Les fractures intertrochantériennes du fémur représentent 50 % des fractures de la hanche chez les personnes âgées. Le traitement conservateur est sujet à des complications telles que thrombose veineuse profonde, embolie pulmonaire, escarres et infections pulmonaires. Le taux de mortalité à un an dépasse 20 %. Par conséquent, lorsque l'état du patient le permet, une fixation interne chirurgicale précoce est le traitement privilégié des fractures intertrochantériennes.
L'ostéosynthèse par clou centromédullaire est actuellement la méthode de référence pour le traitement des fractures intertrochantériennes. Des facteurs tels que la longueur du clou, l'angle de varus et la conception ont été rapportés dans de nombreuses études antérieures sur les facteurs influençant l'ostéosynthèse par clou centromédullaire. Cependant, l'influence de l'épaisseur du clou principal sur les résultats fonctionnels reste à déterminer. Pour y remédier, des chercheurs étrangers ont utilisé des clous centromédullaires de même longueur mais d'épaisseurs différentes pour fixer des fractures intertrochantériennes chez des personnes âgées (> 50 ans), afin de comparer les différences de résultats fonctionnels.

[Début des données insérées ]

(* ===== verification/KeyframeFilter.v ===== *)
(** * The keyframe request filter: keyframerequestfilter.go

    A publisher answers the keyframe requests of its subscribers by a PLI sent
    to the browser.  The filter bounds their rate: a request is forwarded at
    once when the last PLI is at least [minInterval] old, otherwise it is
    remembered ([cached]) and a timer forwards it when the interval is over; a
    filter of an original publisher ([tick]) also sends a PLI every
    [maxInterval].

    The operations run under the filter's mutex from their first to their last
    statement, so each is one step on the record below.  The goroutines they
    start ([go filter.requestKeyframeNow()]) and the call of
    [sendRequestKeyframe] are effects, recorded in order.  The timer goroutine
    is counted in [goroutines].  A timer that runs out puts a tick into the
    buffer of its channel ([kf_fire]); the goroutine receives it at some later
    time ([kf_timerExpired]).  Reset sets a new deadline and leaves a tick
    that is in the buffer where it is (the module is compiled as Go 1.14). *)

From S2P Require Import Prelude GoLib.

(** A time.Timer that is never reset: running until an instant (in
    nanoseconds), or expired with its channel drained. *)
Inductive timer :=
  | TArmed (deadline : Z)
  | TExpired.

#[export] Instance timer_eq_dec : EqDecision timer.
Proof. solve_decision. Defined.

(** The timer of a filter, which is reset: when it runs out, if it is running,
    and whether its channel, a buffer of one, holds a tick that was not
    received. *)
Record ktimer := MkTimer {
  t_deadline : option Z;
  t_ticked : bool;
}.

#[export] Instance ktimer_eq_dec : EqDecision ktimer.
Proof. solve_decision. Defined.

Definition NewTimer (now d : Z) : ktimer := MkTimer (Some (now + d)) false.
Definition Timer_Reset (now d : Z) (t : ktimer) : ktimer := MkTimer (Some (now + d)) (t_ticked t).

(** The runtime puts a tick into the channel; the goroutine takes it out. *)
Definition Timer_fire (t : ktimer) : ktimer := MkTimer None true.
Definition Timer_receive (t : ktimer) : ktimer := MkTimer (t_deadline t) false.
Definition Timer_due (now : Z) (t : ktimer) : bool := from_option (λ d, d <=? now) false (t_deadline t).

Definition second : Z := 1000000000.

(** The fields [mutex] and [exitChan] are not kept: every operation is atomic,
    and the only send on [exitChan] is the one [Shutdown] waits for. *)
Record KeyframeFilter := MkFilter {
  minInterval : Z;
  maxInterval : Z;
  kf_goroutines : nat;              (* waitGroup: timer goroutines alive *)
  kf_timer : option ktimer;         (* nil or a timer *)
  kf_old : list ktimer;             (* timers replaced by a second start, whose
                                       goroutines still wait for a tick *)
  cached : bool;
  lasttime : Z;
  tick : bool;
  sendRequestKeyframe : bool;       (* false: nil *)
}.

Definition set_kf_timer (t : option ktimer) (f : KeyframeFilter) : KeyframeFilter :=
  MkFilter (minInterval f) (maxInterval f) (kf_goroutines f) t (kf_old f) (cached f) (lasttime f)
    (tick f) (sendRequestKeyframe f).
Definition set_kf_old (l : list ktimer) (f : KeyframeFilter) : KeyframeFilter :=
  MkFilter (minInterval f) (maxInterval f) (kf_goroutines f) (kf_timer f) l (cached f) (lasttime f)
    (tick f) (sendRequestKeyframe f).
Definition set_kf_goroutines (n : nat) (f : KeyframeFilter) : KeyframeFilter :=
  MkFilter (minInterval f) (maxInterval f) n (kf_timer f) (kf_old f) (cached f) (lasttime f)
    (tick f) (sendRequestKeyframe f).
Definition set_cached (b : bool) (f : KeyframeFilter) : KeyframeFilter :=
  MkFilter (minInterval f) (maxInterval f) (kf_goroutines f) (kf_timer f) (kf_old f) b (lasttime f)
    (tick f) (sendRequestKeyframe f).
Definition set_lasttime (t : Z) (f : KeyframeFilter) : KeyframeFilter :=
  MkFilter (minInterval f) (maxInterval f) (kf_goroutines f) (kf_timer f) (kf_old f) (cached f) t
    (tick f) (sendRequestKeyframe f).
Definition set_sendRequestKeyframe (b : bool) (f : KeyframeFilter) : KeyframeFilter :=
  MkFilter (minInterval f) (maxInterval f) (kf_goroutines f) (kf_timer f) (kf_old f) (cached f)
    (lasttime f) (tick f) b.

Inductive kfeff :=
  | GoRequestKeyframeNow            (* go filter.requestKeyframeNow() *)
  | CallSend.                       (* filter.sendRequestKeyframe() *)

(** The state of an operation: the filter, and the effects so far. *)
Definition kfst : Type := KeyframeFilter * list kfeff.

Definition kf_upd (g : KeyframeFilter → KeyframeFilter) : M kfst unit :=
  modify (λ st, (g st.1, st.2)).
Definition kf_emit (e : kfeff) : M kfst unit := modify (λ st, (st.1, st.2 ++ [e])).

Definition CreateKeyframeFilter (tick : bool) : KeyframeFilter := {|
  minInterval := second * 2;
  maxInterval := second * 30;
  kf_goroutines := 0;
  kf_timer := None;
  kf_old := [];
  cached := false;
  lasttime := 0;
  tick := tick;
  sendRequestKeyframe := false;
|}.

(** A timer that is there already stays with the goroutine that waits for it. *)
Definition startDelayTimer (now d : Z) : M kfst unit :=
  _ ← kf_upd (λ f, set_kf_old (kf_old f ++ option_list (kf_timer f)) f);
  _ ← kf_upd (set_kf_timer (Some (NewTimer now d)));
  kf_upd (λ f, set_kf_goroutines (S (kf_goroutines f)) f).

(** Startup(f), f not nil. *)
Definition kf_Startup (now : Z) : M kfst unit :=
  _ ← kf_upd (set_sendRequestKeyframe true);
  f ← gets fst;
  if tick f then startDelayTimer now (maxInterval f) else skip.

L'étude a porté sur 191 cas de fractures intertrochantériennes unilatérales, toutes traitées par fixation interne PFNA-II. Lorsque le petit trochanter était fracturé et détaché, un clou court de 200 mm était utilisé ; lorsque le petit trochanter était intact ou non détaché, un clou ultra-court de 170 mm était utilisé. Le diamètre du clou principal variait de 9 à 12 mm. Les principales comparaisons de l'étude portaient sur les indicateurs suivants :
1. Largeur du petit trochanter, pour évaluer si le positionnement était standard ;
2. Relation entre la corticale médiale du fragment tête-col et le fragment distal, pour évaluer la qualité de la réduction ;
3. Distance pointe-sommet (TAD) ;
4. Rapport clou-canal (RCC). Le RCC est le rapport entre le diamètre du clou principal et le diamètre du canal médullaire sur le plan distal de la vis de verrouillage.
Parmi les 191 patients inclus, la répartition des cas en fonction de la longueur et du diamètre du clou principal est présentée dans la figure suivante :
Le NCR moyen était de 68,7 %. En utilisant cette moyenne comme seuil, les cas avec un NCR supérieur à la moyenne étaient considérés comme ayant un diamètre de clou principal plus épais, tandis que les cas avec un NCR inférieur à la moyenne étaient considérés comme ayant un diamètre de clou principal plus fin. Ceci a conduit à la classification des patients en deux groupes : le clou principal épais (90 cas) et le clou principal fin (101 cas).
Les résultats indiquent qu'il n'y avait pas de différences statistiquement significatives entre le groupe clou principal épais et le groupe clou principal fin en termes de distance pointe-apex, de score de Koval, de taux de guérison retardée, de taux de réopération et de complications orthopédiques.
Similaire à cette étude, un article a été publié dans le « Journal of Orthopaedic Trauma » en 2021 : [Titre de l'article].
L'étude a porté sur 168 patients âgés (> 60 ans) présentant des fractures intertrochantériennes, tous traités par clous céphalo-médullaires. En fonction du diamètre du clou principal, les patients ont été répartis en un groupe de 10 mm et un groupe de diamètre supérieur à 10 mm. Les résultats ont également montré qu'il n'y avait aucune différence statistiquement significative dans les taux de réintervention (globaux ou non infectieux) entre les deux groupes. Les auteurs de l'étude suggèrent que, chez les patients âgés présentant des fractures intertrochantériennes, l'utilisation d'un clou principal de 10 mm de diamètre est suffisante et qu'un alésage excessif n'est pas nécessaire, car il permet d'obtenir des résultats fonctionnels favorables.